Archimedes thought for a moment and said, “Your Majesty, this is an intriguing variation
of the problem you presented to me 3 years ago, and I believe I can determine the exact
amount of gold in the 3 crowns provided that Guido's new 'alloy' is merely a physical
mixture of gold and other metals.” Archimedes gathered 5 things from the court:
• the three crowns Guido had forged for the King;
• the dull, ugly crown Guido had presented to the King as proof of his alloy;
• and the same crown he had tested 3 years before which proved the father craftsman
honest.
“Wait, Archimedes!” shouted the King as Archimedes moved towards the exit. “Don't
you want to know how much gold I gave Guido and how much he returned to me?”

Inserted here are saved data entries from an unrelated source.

Lemma match_opener_inv (s ty b : text) :
  match_opener s = Some (ty, b) -> In ty ACT_TYPES /\ s = OPEN ++ ty ++ txt ":" ++ b.
Proof.
  unfold match_opener. destruct (strip_prefix OPEN s) as [s'|] eqn:E; [|discriminate].
  intros H. apply match_type_inv in H as [Hin ->].
  apply strip_prefix_inv in E. now split.
Qed.

(** *** The loops over the matches terminate *)

Lemma find_sub_split (pat s a b : text) :
  find_sub pat s = Some (a, b) -> s = a ++ pat ++ b.
Proof.
  revert a. induction s as [|c s IH]; intros a; cbn [find_sub].
  - destruct (Js.startsWith [] pat) eqn:E; [|discriminate].
    intros [= <- <-]. apply startsWith_spec in E as [w E].
    destruct pat; [reflexivity|discriminate].
  - destruct (Js.startsWith (c :: s) pat) eqn:E.
    + intros [= <- <-]. apply startsWith_spec in E as [w E].
      rewrite E at 1. cbn [app]. f_equal. rewrite E. now rewrite drop_app_length.
    + destruct (find_sub pat s) as [[a' b']|] eqn:Es; [|discriminate].
      intros [= <- <-]. cbn [app]. f_equal. now apply IH.
Qed.

Lemma span_not_close_split (s a b : text) : span_not_close s = (a, b) -> s = a ++ b.
Proof.
  revert a. induction s as [|c s IH]; intros a; cbn [span_not_close].
  - now intros [= <- <-].
  - destruct (Js.ascii_eqb c "]"); [now intros [= <- <-]|].
    destruct (span_not_close s) as [a' b']. intros [= <- <-].
    cbn [app]. f_equal. now apply IH.
Qed.

Lemma match_new_at_consuming : consuming match_new_at.
Proof.
  intros s ty m2 rest. unfold match_new_at.
  destruct (match_opener s) as [[ty' b]|] eqn:E; [|discriminate].
  apply match_opener_inv in E as [_ ->].
  unfold lazy_body. destruct b as [|c b]; [discriminate|].
  destruct (find_sub CLOSE b) as [[pre post]|] eqn:Eb; [|discriminate].
  intros [= <- <- <-]. apply find_sub_split in Eb. subst b.
  rewrite !length_app. cbn [length]. rewrite !length_app. lia.
Qed.

Lemma match_old_at_consuming (atLeastOne : bool) : consuming (match_old_at atLeastOne).
Proof.
  intros s ty m2 rest. unfold match_old_at.
  destruct (match_opener s) as [[ty' b]|] eqn:E; [|discriminate].
  apply match_opener_inv in E as [_ ->].
  destruct (span_not_close b) as [run [|c after]] eqn:Eb; [discriminate|].
  destruct (atLeastOne && bool_decide (run = [])); [discriminate|].
  intros [= <- <- <-]. apply span_not_close_split in Eb. subst b.
  rewrite !length_app. cbn [length]. lia.
Qed.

Archimedes turned and bowed reverently at the door, “Your Majesty, those two facts
won't help me determine how much gold is in the 3 new crowns. Those amounts will be
used, along with the result of my calculations and measurements, to determine if Guido is
an honest craftsman – but that is simple arithmetic your accountants can perform. The
sticky part of this problem is learning how much gold these 3 new crowns contain – it is
for this question alone that I must devise a solution.”